»Denn ein Jurist, der nicht mehr denn ein Jurist ist, ist ein arm Ding«, formulierte einst Martin Luther. Ich fühlte mich an das Zitat erinnert, als bekannt wurde, dass das Amtsgericht Eisenach Anfang Oktober die aus Berlin stammende und bundesweit bekannte Irmela Mensah-Schramm wegen Sachbeschädigung zu einer Geldstrafe von 15 Tagessätzen á 70 Euro verurteilte.
Die 73-Jährige ist bereits seit mehr als drei Jahrzehnten in der Bundesrepublik unterwegs, um gegen Nazisymbole und andere rechte Schmierereien vorzugehen, die an öffentlichen Stellen wie Häuserwänden, Litfaßsäulen oder auf Plakaten angebracht wurden. Sie überklebt, übermalt oder übersprayt das unsägliche Gedankengut, um dessen Ausbreitung und Propagierung zu verhindern. Das erfordert Mut, Courage und körperlichen Einsatz, von finanziellen Aufwendungen ganz zu schweigen. Für das anerkennenswerte Engagement erhielt sie unter anderem das Bundesverdienstkreuz, den Göttinger Friedenspreis und 2019 von der Stadt Erfurt den Jochen-Bock-Preis. Immer wieder übersprühte sie Nazisymbole mit roten Herzen, so auch im Dezember 2018, als sie die Buchstaben NS in der Parole »NS- Zone« mit einem roten Herzen verdeckte. Dabei wurde sie beobachtet und fotografiert. So kam es zur Anklageerhebung vor dem Amtsgericht Eisenach. Das sah im Handeln von Irmela Mensah-Schramm eine Sachbeschädigung, die strafrechtlich sanktioniert werden müsse. In der Vergangenheit waren Verfahren vor anderen Gerichten gegen sie immer wieder eingestellt worden. Im Eisenacher Verfahren wurde ihr das Angebot unterbreitet, 500 Euro an eine gemeinnützige Einrichtung zu zahlen, dann würde das Verfahren endgültig eingestellt. Das lehnte sie zu Recht ab, so dass das Gericht ein Urteil verkündete. Dabei ist es doch Sachbeschädigung, wenn Nazis ihre Parolen an allen möglichen Stellen an die Wände schmieren. Für die Urheber solcher Kritzeleien sollte man sich stattdessen mehr interessieren. Der Sprecher des Amtsgerichts verweist hingegen mit Blick auf das Urteil gegen Mensah-Schramm darauf, dass es rechtlich Sachbeschädigung bleibe, unabhängig von den Motiven ihres Handelns.
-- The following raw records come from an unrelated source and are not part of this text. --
(* ===== verification/Spool.v ===== *)
(** * The agents' spool and the server's receipts

    [agent/dns/spatium_dns_agent/spool.py] (the DHCP agent carries the same
    file) and [backend/app/services/agents/ingest_receipt.py].

    A method of the spool is a [prog]: a finite tree of clock readings, file
    operations and POSTs.  [run] executes one against a [World] (the stream's
    directory and the server), with every answer the environment may give, and
    may stop it anywhere ([None]: the process died).  A file is named by its
    sequence number.  [time.time()] answers an instant in microseconds with the
    text [json.dumps] prints for it.  [Lose], [Produce] and [Settle] are ghosts:
    they record in the world what happens to a batch and do nothing else.

    An [unlink] of a file of its own directory, and the move to [poison/],
    succeed; the contents of [poison/] and the log lines are not modelled, nor
    are the split of the budget over streams and the status report of
    [SpoolManager].  The [post] of a shipper sends the stamped batch as it is:
    [push.py]'s retry without the [batch_id], for control planes older than the
    receipts, is not modelled.

    [wp] is what a program guarantees at every point it may stop.  [moves] is
    what a call may do to the world while another batch is in flight, [places]
    what a [ship] may do with its own; [step] puts the agent and the server
    together, and [inv_reachable] is the invariant of their histories.  [exec]
    computes one run, by which [drains] follows a control plane that is back. *)
From S2P Require Import Prelude PyStr Json.
Import Json.
#[local] Open Scope Z_scope.

Module Spool.

Definition payload : Type := list (str * json).

Definition find_key (k : str) (kvs : list (str * json)) : option json :=
  snd <$> List.find (λ kv, bool_decide (fst kv = k)) kvs.

Record entry := mkEntry { spooled_at : Z; e_payload : payload; e_size : Z }.

(** The bytes of an entry's file. *)
Definition body (repr : str) (p : payload) : str :=
  print (JObj [("v" : str, JInt 1); ("spooled_at" : str, JFloat repr); ("payload" : str, JObj p)]).

Record Counters := mkCounters {
  trimmed_entries : Z; trimmed_bytes : Z; last_trim_at : option Z; expired_entries : Z; rejected_entries : Z; write_failures : Z }.
Definition no_counters : Counters := mkCounters 0 0 None 0 0 0.

(** ** Programs *)
Inductive reason := NotKept | Trimmed | Expired | Unreadable | Refused | Poisoned | Crashed.
#[export] Instance reason_eq_dec : EqDecision reason.
Proof. solve_decision. Defined.

Inductive prog (A : Type) : Type :=
| Ret (a : A)
| TimeNs (k : Z → prog A)
| Wall (k : Z → str → prog A)
| Mono (k : Z → prog A)
| Uuid (k : str → prog A)
| ListDir (k : list (Z * Z) → prog A)
| LoadState (k : option Counters → prog A)
| SaveState (c : Counters) (k : prog A)
| WriteEntry (seq : Z) (e : entry) (k : bool → prog A)
| ReadEntry (seq : Z) (k : option entry → prog A)
| Unlink (why : option reason) (seq : Z) (k : prog A)
| Post (p : payload) (k : option Z → prog A)
| Lose (why : reason) (p : payload) (k : prog A)
| Produce (p : payload) (k : prog A)
| Settle (k : prog A).
Arguments Ret {A}. Arguments TimeNs {A}. Arguments Wall {A}. Arguments Mono {A}. Arguments Uuid {A}. Arguments ListDir {A}.
Arguments LoadState {A}. Arguments SaveState {A}. Arguments WriteEntry {A}. Arguments ReadEntry {A}. Arguments Unlink {A}.
Arguments Post {A}. Arguments Lose {A}. Arguments Produce {A}. Arguments Settle {A}.

Fixpoint prog_bind {A B} (f : A → prog B) (p : prog A) : prog B :=
  match p with
  | Ret a => f a
  | TimeNs k => TimeNs (λ x, prog_bind f (k x))
  | Wall k => Wall (λ x t, prog_bind f (k x t))
  | Mono k => Mono (λ x, prog_bind f (k x))
  | Uuid k => Uuid (λ x, prog_bind f (k x))
  | ListDir k => ListDir (λ x, prog_bind f (k x))
  | LoadState k => LoadState (λ x, prog_bind f (k x))
  | SaveState c k => SaveState c (prog_bind f k)
  | WriteEntry s e k => WriteEntry s e (λ x, prog_bind f (k x))
  | ReadEntry s k => ReadEntry s (λ x, prog_bind f (k x))
  | Unlink y s k => Unlink y s (prog_bind f k)
  | Post p k => Post p (λ x, prog_bind f (k x))
  | Lose y p k => Lose y p (prog_bind f k)
  | Produce p k => Produce p (prog_bind f k)
  | Settle k => Settle (prog_bind f k)
  end.
#[export] Instance prog_mret : MRet prog := @Ret.
#[export] Instance prog_mbind : MBind prog := @prog_bind.

Definition wall : prog (Z * str) := Wall (λ t s, Ret (t, s)).
Definition mono : prog Z := Mono Ret.
Definition save (c : Counters) : prog unit := SaveState c (Ret tt).
Definition unlink (why : option reason) (seq : Z) : prog unit := Unlink why seq (Ret tt).

(** ** The spool *)
Inductive outcome := SENT | RETRY | REJECTED.
#[export] Instance outcome_eq_dec : EqDecision outcome.
Proof. solve_decision. Defined.

Definition classify_status (status : Z) : outcome :=
  if (200 <=? status) && (status <? 300) then SENT
  else if bool_decide (status ∈ [401; 404; 408; 425; 429]) || (500 <=? status) then RETRY
  else REJECTED.

Definition DRAIN_BATCHES_PER_CALL : nat := 50.
Definition POISON_ATTEMPTS : Z := 5.
Definition POISON_MIN_SECONDS : Z := 600 * 1000000.

(** [head_failures]: the entry, its consecutive 500s, and when the first came
    ([time.monotonic()], [time.time()]). *)
Record Spool := mkSpool {
  enabled : bool;
  cap_bytes : Z;
  max_age_seconds : option Z;
  _last_seq : Z;
  _counters : Counters;
  _entries : list (Z * Z);
  _head_failures : option (Z * Z * Z * Z);
}.

Definition with_seq (sp : Spool) (s : Z) : Spool :=
  mkSpool (enabled sp) (cap_bytes sp) (max_age_seconds sp) s (_counters sp) (_entries sp) (_head_failures sp).
Definition with_counters (sp : Spool) (c : Counters) : Spool :=
  mkSpool (enabled sp) (cap_bytes sp) (max_age_seconds sp) (_last_seq sp) c (_entries sp) (_head_failures sp).
Definition with_entries (sp : Spool) (es : list (Z * Z)) : Spool :=
  mkSpool (enabled sp) (cap_bytes sp) (max_age_seconds sp) (_last_seq sp) (_counters sp) es (_head_failures sp).
Definition with_failures (sp : Spool) (hf : option (Z * Z * Z * Z)) : Spool :=
  mkSpool (enabled sp) (cap_bytes sp) (max_age_seconds sp) (_last_seq sp) (_counters sp) (_entries sp) hf.

Definition count_trimmed (c : Counters) (n bytes now : Z) : Counters :=
  mkCounters (trimmed_entries c + n) (trimmed_bytes c + bytes) (Some now) (expired_entries c) (rejected_entries c) (write_failures c).
Definition count_rejected (c : Counters) (now : Z) : Counters :=
  mkCounters (trimmed_entries c) (trimmed_bytes c) (Some now) (expired_entries c) (rejected_entries c + 1) (write_failures c).
Definition count_expired (c : Counters) (n : Z) : Counters :=
  mkCounters (trimmed_entries c) (trimmed_bytes c) (last_trim_at c) (expired_entries c + n) (rejected_entries c) (write_failures c).
Definition count_write_failure (c : Counters) : Counters :=
  mkCounters (trimmed_entries c) (trimmed_bytes c) (last_trim_at c) (expired_entries c) (rejected_entries c) (write_failures c + 1).

(** [__init__] with [_load], where the directory can be made. *)
Definition load (en : bool) (cap : Z) (age : option Z) : prog Spool :=
  let fresh := mkSpool en (Z.max 0 cap) age 0 no_counters [] None in
  if negb en then Ret fresh
  else ListDir (λ entries, LoadState (λ st,
    Ret (mkSpool en (Z.max 0 cap) age (default 0 (fst <$> last entries)) (default no_counters st) entries None))).

Definition _next_seq (sp : Spool) : prog (Z * Spool) :=
  TimeNs (λ now, let seq := if now <=? _last_seq sp then _last_seq sp + 1 else now in Ret (seq, with_seq sp seq)).

(** The [while] of the cap; the last entry stays. *)
Fixpoint trim_loop (cap total : Z) (entries : list (Z * Z)) (dropped bytes : Z) : prog (list (Z * Z) * Z * Z) :=
  match entries with
  | (name, size) :: ((_ :: _) as rest) =>
      if cap <? total then _ ← unlink (Some Trimmed) name; trim_loop cap (total - size) rest (dropped + 1) (bytes + size)
      else Ret (entries, dropped, bytes)
  | _ => Ret (entries, dropped, bytes)
  end.

Definition sizes (entries : list (Z * Z)) : Z := foldr (λ e s, snd e + s) 0 entries.

Definition _enforce_cap_locked (sp : Spool) : prog Spool :=
  if cap_bytes sp =? 0 then Ret sp
  else if sizes (_entries sp) <=? cap_bytes sp then Ret sp
  else
    '(es, dropped, bytes) ← trim_loop (cap_bytes sp) (sizes (_entries sp)) (_entries sp) 0 0;
    let sp := with_entries sp es in
    if dropped =? 0 then Ret sp
    else
      '(now, _) ← wall;
      let sp := with_counters sp (count_trimmed (_counters sp) dropped bytes now) in
      _ ← save (_counters sp); Ret sp.

Definition append (sp : Spool) (p : payload) : prog (bool * Spool) :=
  if negb (enabled sp) then Ret (false, sp)
  else
    '(now, repr) ← wall;
    let size := Z.of_nat (length (body repr p)) in
    if negb (cap_bytes sp =? 0) && (cap_bytes sp <? size) then
      '(now, _) ← wall;
      let sp := with_counters sp (count_trimmed (_counters sp) 1 size now) in
      _ ← save (_counters sp); Ret (false, sp)
    else
      '(name, sp) ← _next_seq sp;
      WriteEntry name (mkEntry now p size) (λ ok,
        if ok then sp ← _enforce_cap_locked (with_entries sp (_entries sp ++ [(name, size)])); Ret (true, sp)
        else
          let sp := with_counters sp (count_write_failure (_counters sp)) in
          _ ← save (_counters sp); Ret (false, sp)).

Definition drop_entry (sp : Spool) (name : Z) : Spool :=
  with_entries sp (List.filter (λ e, negb (fst e =? name)) (_entries sp)).
Definition _remove (sp : Spool) (why : option reason) (name : Z) : prog Spool := _ ← unlink why name; Ret (drop_entry sp name).

Definition _count_rejected (sp : Spool) : prog Spool :=
  '(now, _) ← wall;
  let sp := with_counters sp (count_rejected (_counters sp) now) in
  _ ← save (_counters sp); Ret sp.

(** [(payload, expired)]; an entry that is not an object with a [payload]
    object reads as [None] here. *)
Definition _usable (sp : Spool) (name : Z) (data : option entry) : prog (option payload * bool * Spool) :=
  match data with
  | None => sp ← _remove sp (Some Unreadable) name; Ret (None, false, sp)
  | Some e =>
      match max_age_seconds sp with
      | None => Ret (Some (e_payload e), false, sp)
      | Some age =>
          '(now, _) ← wall;
          if age <? now - spooled_at e then sp ← _remove sp (Some Expired) name; Ret (None, true, sp)
          else Ret (Some (e_payload e), false, sp)
      end
  end.

(** ** The shipper *)
Record Shipper := mkShipper {
  spool : Spool;
  _backoff : Z;
  _retry_after : Z;
  last_send_outcome : option outcome;
  last_status : option Z;
}.
Definition with_spool (a : Shipper) (sp : Spool) : Shipper :=
  mkShipper sp (_backoff a) (_retry_after a) (last_send_outcome a) (last_status a).

Definition _server_error (a : Shipper) : bool := bool_decide (last_status a = Some 500).

Definition _send (a : Shipper) (p : payload) : prog (outcome * Shipper) :=
  Post p (λ status,
    let o := match status with None => RETRY | Some s => classify_status s end in
    if bool_decide (o = RETRY) && negb (_backoff a =? 0)
    then now ← mono; Ret (o, mkShipper (spool a) (_backoff a) (now + _backoff a) (Some o) status)
    else Ret (o, mkShipper (spool a) (_backoff a) (_retry_after a) (Some o) status)).

Definition _poison_due (sp : Spool) (name : Z) : prog (bool * Spool) :=
  now ← mono;
  start ← match _head_failures sp with
          | Some (n, k, m, w) => if n =? name then Ret (k, m, w) else '(t, _) ← wall; Ret (0, now, t)
          | None => '(t, _) ← wall; Ret (0, now, t)
          end;
  let '(k, m, w) := start in
  Ret ((POISON_ATTEMPTS <=? k + 1) && (POISON_MIN_SECONDS <=? now - m), with_failures sp (Some (name, k + 1, m, w))).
Unwillkürlich muss ich dabei neben dem Luther-Zitat auch an die in der DDR geltenden Voraussetzungen der strafrechtlichen Verantwortlichkeit denken. Dort mussten Straftaten gesellschaftswidrige oder gesellschaftsgefährliche Handlungen sein, um als solche zu gelten. In Paragraf 3 Absatz 1 des damaligen Strafgesetzbuches war darüber hinaus ausdrücklich geregelt: »Eine Straftat liegt nicht vor, wenn die Handlung zwar dem Wortlaut eines gesetzlichen Tatbestandes entspricht, jedoch die Auswirkungen der Tat auf die Rechte und Interessen der Bürger oder der Gesellschaft und die Schuld des Täters unbedeutend sind.« Die Regelung war zugleich rechtliches Instrument, welches vor Formalismus schützte. So war es auch möglich, den Sinn des Handelns zu beurteilen und sich dabei auch von den Interessen des Volkes leiten zu lassen. Man kann sich kaum vorstellen, dass heute ein Interesse daran bestehen soll, Aktivisten, die gegen öffentliche Nazisymbole einschreiten, zu kriminalisieren. Es bleibt zu hoffen, dass Irmela Mensah-Schramm, wie von ihr angekündigt, gegen das Urteil Berufung eingelegt hat und dass das Landgericht Meiningen sich bei seiner späteren Entscheidung von diesem Gedanken leiten lässt und sie von dem Vorwurf freispricht oder das Verfahren folgenlos einstellt. Sie hat in jedem Falle unsere Sympathie, handelt sie doch auch im Sinne Ossietzkys, wenn sie sich gegen nazistischen Ungeist zur Wehr setzt.